Task description:
Nothing but the line with "Lemma has_cutoff_app before" and the lines after it, through the end of the records below, is to be repeated, exactly as it is.

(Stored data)
(** The ring buffer computes the reference window: of the stored lines
    before the first chained height at or above the cursor (all of them when
    the cursor is 0), exactly the last [limit], in order. *)
Theorem selectWindow_spec lines before limit :
  selectWindow lines before limit = lastn (Z.to_nat limit) (before_cutoff before lines).
Proof.
  unfold selectWindow. destruct (limit <=? 0) eqn:E.
  { replace (Z.to_nat limit) with 0%nat by lia. unfold lastn. by rewrite Nat.sub_0_r, drop_all. }
  destruct (feed_all_spec lines before (newWindowRing limit) [] (ring_inv_new limit) eq_refl) as (H1 & _ & H3).
  rewrite (ring_lines_spec _ _ H1). rewrite H3, newWindowRing_limit. done.
Qed.

Lemma before_cutoff_app before l1 l2 :
  before_cutoff before (l1 ++ l2) =
  if has_cutoff before l1 then before_cutoff before l1 else l1 ++ before_cutoff before l2.
Proof.
  induction l1 as [|l l1 IH]; [done|]. unfold has_cutoff in *. cbn [app before_cutoff existsb].
  destruct (at_cutoff before l); [done|]. rewrite IH. simpl. by destruct (existsb _ l1).
Qed.

Lemma has_cutoff_app before l1 l2 :
  has_cutoff before (l1 ++ l2) = has_cutoff before l1 || has_cutoff before l2.
Proof. apply existsb_app. Qed.

Lemma before_cutoff_none before l : has_cutoff before l = false -> before_cutoff before l = l.
Proof.
  induction l as [|x l IH]; [done|]. unfold has_cutoff in *. simpl.
  destruct (at_cutoff before x); [done|]. intros H. by rewrite IH.
Qed.

(** A stored wire is cut off by its height. *)
Lemma at_cutoff_wire before w :
  wire_text_ok w = true -> wire_ranges w ->
  at_cutoff before (marshal_wire w) =
    negb (before =? 0) && (negb (wm_ChainHeight w =? 0) && (before <=? wm_ChainHeight w)).
Proof.
  intros Ht Hr. unfold at_cutoff. rewrite wire_roundtrip_read by done. by destruct (before =? 0).
Qed.

Definition sample_record : historyRecord :=
  mkRecord 9 (lit "2025-01-02T03:04:05Z") [] (Some (notice_line (lit "x") 9)).

Lemma record_roundtrip_witness : unmarshal_record (marshal_record sample_record) = Some sample_record.
Proof.
  apply record_roundtrip. unfold record_ok, is_u64. cbn. unfold wire_ranges, is_u64, is_i64. cbn.
  repeat split; try lia; reflexivity.
Defined.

Exercise result:
Lemma has_cutoff_app before l1 l2 :
  has_cutoff before (l1 ++ l2) = has_cutoff before l1 || has_cutoff before l2.
Proof. apply existsb_app. Qed.

Lemma before_cutoff_none before l : has_cutoff before l = false -> before_cutoff before l = l.
Proof.
  induction l as [|x l IH]; [done|]. unfold has_cutoff in *. simpl.
  destruct (at_cutoff before x); [done|]. intros H. by rewrite IH.
Qed.

(** A stored wire is cut off by its height. *)
Lemma at_cutoff_wire before w :
  wire_text_ok w = true -> wire_ranges w ->
  at_cutoff before (marshal_wire w) =
    negb (before =? 0) && (negb (wm_ChainHeight w =? 0) && (before <=? wm_ChainHeight w)).
Proof.
  intros Ht Hr. unfold at_cutoff. rewrite wire_roundtrip_read by done. by destruct (before =? 0).
Qed.

Definition sample_record : historyRecord :=
  mkRecord 9 (lit "2025-01-02T03:04:05Z") [] (Some (notice_line (lit "x") 9)).

Lemma record_roundtrip_witness : unmarshal_record (marshal_record sample_record) = Some sample_record.
Proof.
  apply record_roundtrip. unfold record_ok, is_u64. cbn. unfold wire_ranges, is_u64, is_i64. cbn.
  repeat split; try lia; reflexivity.
Defined.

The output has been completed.